Google’s Quantum AI team said earlier this week that a future quantum computer could derive a Bitcoin private key from a public key in about nine minutes. This figure ricocheted across social media and scared markets.
But in concrete terms, what does this mean?
Let’s start with how Bitcoin transactions work. When you send bitcoins, your wallet signs the transaction with a private key, a secret number that proves you own the coins.
This signature also reveals your public key, a shareable address, which is broadcast across the network and stored in a holding area called a mempool until a miner includes it in a block. On average, this confirmation takes around 10 minutes.
Your private key and your public key are linked by a mathematical problem called the discrete elliptic curve logarithm problem. Classical computers cannot reverse these calculations in a useful time frame, whereas a sufficiently powerful future quantum computer running an algorithm called Shor could.
This is where the nine-minute game comes into play. The Google paper found that a quantum computer could be “primed” in advance by precomputing parts of the attack that do not depend on any specific public key.
Once your public key appears in the memory pool, the machine only needs about nine minutes to complete the job and derive your private key. The average Bitcoin confirmation time is 10 minutes. This gives the attacker about a 41% chance of obtaining your key and redirecting your funds before the initial transaction is confirmed.
Think of it like a thief spending hours building a universal (pre-computing) security hacking machine. The machine works for any safe, but each time a new safe appears, it only requires a few final adjustments – and that final step takes about nine minutes.
This is the mempool attack. This is alarming but requires a quantum computer that does not yet exist. The Google paper estimates that such a machine would need fewer than 500,000 physical qubits. The largest current quantum processors have around 1,000.
The biggest and most immediate concern is the 6.9 million bitcoins, or about a third of the total supply, that are already in wallets where the public key has been permanently exposed.
This includes early Bitcoin addresses from the network’s early years that used a format called pay-to-public-key, where the public key is visible on the blockchain by default. This also includes any wallet that has reused an address, since spending from one address reveals the public key of any remaining funds.
These parts don’t need a nine-minute run. An attacker with a sufficiently powerful quantum computer could hack them at will, working on the exposed keys one by one without any time constraints.
Bitcoin’s 2021 Taproot upgrade has made the situation worse, as CoinDesk reported earlier on Tuesday. Taproot changed how addresses worked so that public keys were visible on-chain by default, inadvertently expanding the pool of wallets that would be vulnerable to a future quantum attack.
The Bitcoin network itself would continue to operate. Mining uses a different algorithm called SHA-256 that quantum computers cannot speed up significantly with current approaches. Blocks would still be produced.

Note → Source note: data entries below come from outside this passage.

Lemma interned_inv b mtypes vt g elems tys (n := len_wasm_types (b_types b)) :
  builder_inv b -> NoDup elems -> Forall (fun i => 0 <= i < n) mtypes ->
  Forall2 (converted (reserved n elems (seen_types (b_types b))) mtypes (wasm_types (b_types b) ++ tys) vt) elems tys ->
  builder_inv (interned b g elems tys).
Proof.
  intros [Hidle [Hch Hed] Hseen Hgr] Hnd Hm Ht. pose proof (Forall2_length Ht) as Hlen.
  assert (Hn : 0 <= n) by (unfold n, len_wasm_types, pm_len; lia).
  assert (Hlen' : len_wasm_types (b_types (interned b g elems tys)) = n + pm_len elems)
    by (cbn; unfold n, len_wasm_types, pm_len; cbn; rewrite length_app; lia).
  assert (Hbound : forall id i, reserved n elems (seen_types (b_types b)) !! id = Some i ->
      0 <= i < n + pm_len elems) by (intros id i; by apply reserved_bound).
  split; [done| | |].
  - split; [rewrite Hlen'; cbn; fold n; apply chain_snoc; [done|unfold pm_len; lia]|].
    intros a c p ty Hin Hp Hty. unfold get_wasm_type, pm_get in Hty. cbn in Hty, Hin.
    destruct (Z.leb_spec 0 p) as [Hp0|]; [|done].
    apply elem_of_app in Hin as [Hin|[= -> ->]%list_elem_of_singleton].
    + pose proof (chain_elem _ _ _ _ _ Hch Hin) as [_ Hc]. rewrite lookup_app_l in Hty
        by (unfold len_wasm_types, pm_len in Hc; lia).
      apply (Hed a c p ty Hin Hp). unfold get_wasm_type, pm_get. by rewrite (proj2 (Z.leb_le _ _)) by lia.
    + fold n in Hp |- *. rewrite lookup_app_r in Hty by (unfold n, len_wasm_types, pm_len in Hp; lia).
      destruct (Forall2_lookup_r _ _ _ _ _ Ht Hty) as (id & _ & _ & Hc).
      eapply Forall2_Forall_r; [exact Hc|]. apply list.Forall_forall. intros r _ e (i & Hi & ->).
      exists i. split; [done|]. eapply resolve_bound; [exact Hbound| |exact Hi].
      eapply list.Forall_impl; [exact Hm|]. cbn. unfold pm_len. lia.
  - rewrite Hlen'. exact Hbound.
  - intros id i. cbn. unfold pm_len. rewrite length_app. cbn. intros [[? <-]|[? Hi]]%lookup_insert_Some; [lia|].
    apply Hgr in Hi. unfold pm_len in Hi. lia.
Qed.


(** Group 7 is [(rec (type (struct i32)) (type (func (param (ref 100)))))]. *)
Definition example_vt : wasmparser.TypesRef :=
  wasmparser.mkTypesRef 1 (fun g => if g =? 7 then [100; 101] else [102])
    (fun id =>
       if id =? 100 then
         wasmparser.mkSub true None (wasmparser.mkComposite false
           (wasmparser.CStruct [wasmparser.mkField true (wasmparser.Val wasmparser.I32)]))
       else
         wasmparser.mkSub true None (wasmparser.mkComposite false (wasmparser.CFunc
           (wasmparser.mkFunc [wasmparser.Ref (wasmparser.mkRef true
              (wasmparser.Concrete (wasmparser.Id (if id =? 101 then 100 else id))))] [])))).


Lemma all_convertible_refs seen mtypes vt n ids k id id' i :
  all_convertible seen mtypes vt n ids = true -> ids !! k = Some id ->
  wasmparser.Id id' ∈ composite_refs (wasmparser.composite_type (wasmparser.type_of_id vt id)) ->
  seen !! id' = Some i -> i < n + Z.of_nat k.
Proof.
  revert n k; induction ids as [|x ids IH]; intros n k; [done|].
  cbn [all_convertible]. intros [Hc Ha]%andb_true_iff Hk Hr Hi. destruct k as [|k]; cbn in Hk.
  - simplify_eq. unfold convertible in Hc. apply andb_true_iff in Hc as [_ Hc].
    rewrite forallb_forall in Hc. apply list_elem_of_In, Hc in Hr. unfold defined_before in Hr. cbn in Hr.
    rewrite Hi in Hr. lia.
  - pose proof (IH (n + 1) k Ha Hk Hr Hi). lia.
Qed.

(** Recursive types are not supported: a group in which a type mentions
    itself or a later member in a field or signature always panics, although
    recursion groups exist to allow exactly that. *)
Lemma recursive_group_panics {E} dbg b mtypes vt g k j id id'
    (Hinv : builder_inv b) (Hid : wasmparser.types_id vt = validator_id b)
    (Hnew : seen_rec_groups b !! g = None)
    (Hnd : NoDup (wasmparser.rec_group_elements vt g))
    (Hfresh : forall i, i ∈ wasmparser.rec_group_elements vt g -> seen_types (b_types b) !! i = None)
    (Hk : wasmparser.rec_group_elements vt g !! k = Some id)
    (Hj : wasmparser.rec_group_elements vt g !! j = Some id') (Hkj : (k <= j)%nat)
    (Href : wasmparser.Id id' ∈ composite_refs (wasmparser.composite_type (wasmparser.type_of_id vt id))) :
  intern_rec_group (E:=E) dbg b mtypes vt g = Panic.
Proof.
  unfold intern_rec_group. rewrite Hid, Z.eqb_refl, Hnew. cbn [assert_ mbind outcome_bind].
  pose proof (define_new_rec_group_spec (E:=E) dbg b mtypes vt g (bi_idle _ Hinv) Hid
    ltac:(intros He; by rewrite He in Hk) Hnd Hfresh) as Hd.
  cbv zeta in Hd. set (n := len_wasm_types (b_types b)) in *.
  set (elems := wasmparser.rec_group_elements vt g) in *. set (seen' := reserved n elems _) in *.
  replace (all_convertible seen' mtypes vt n elems) with false in Hd; [exact Hd|].
  assert (Hres : seen' !! id' = Some (n + Z.of_nat j)) by (by apply reserved_elem).
  symmetry. apply not_true_iff_false. intros Ha.
  pose proof (all_convertible_refs _ _ _ _ _ _ _ _ _ Ha Hk Href Hres). lia.
Qed.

The ledger would still exist. But if private keys can be derived from public keys, the ownership guarantees that make Bitcoin valuable collapse. Anyone with exposed keys is at risk of theft, and institutional trust in the network security model collapses.
The fix is post-quantum cryptography, which replaces vulnerable mathematics with algorithms that quantum computers cannot crack. Ethereum spent eight years preparing for this migration. Bitcoin hasn’t even started.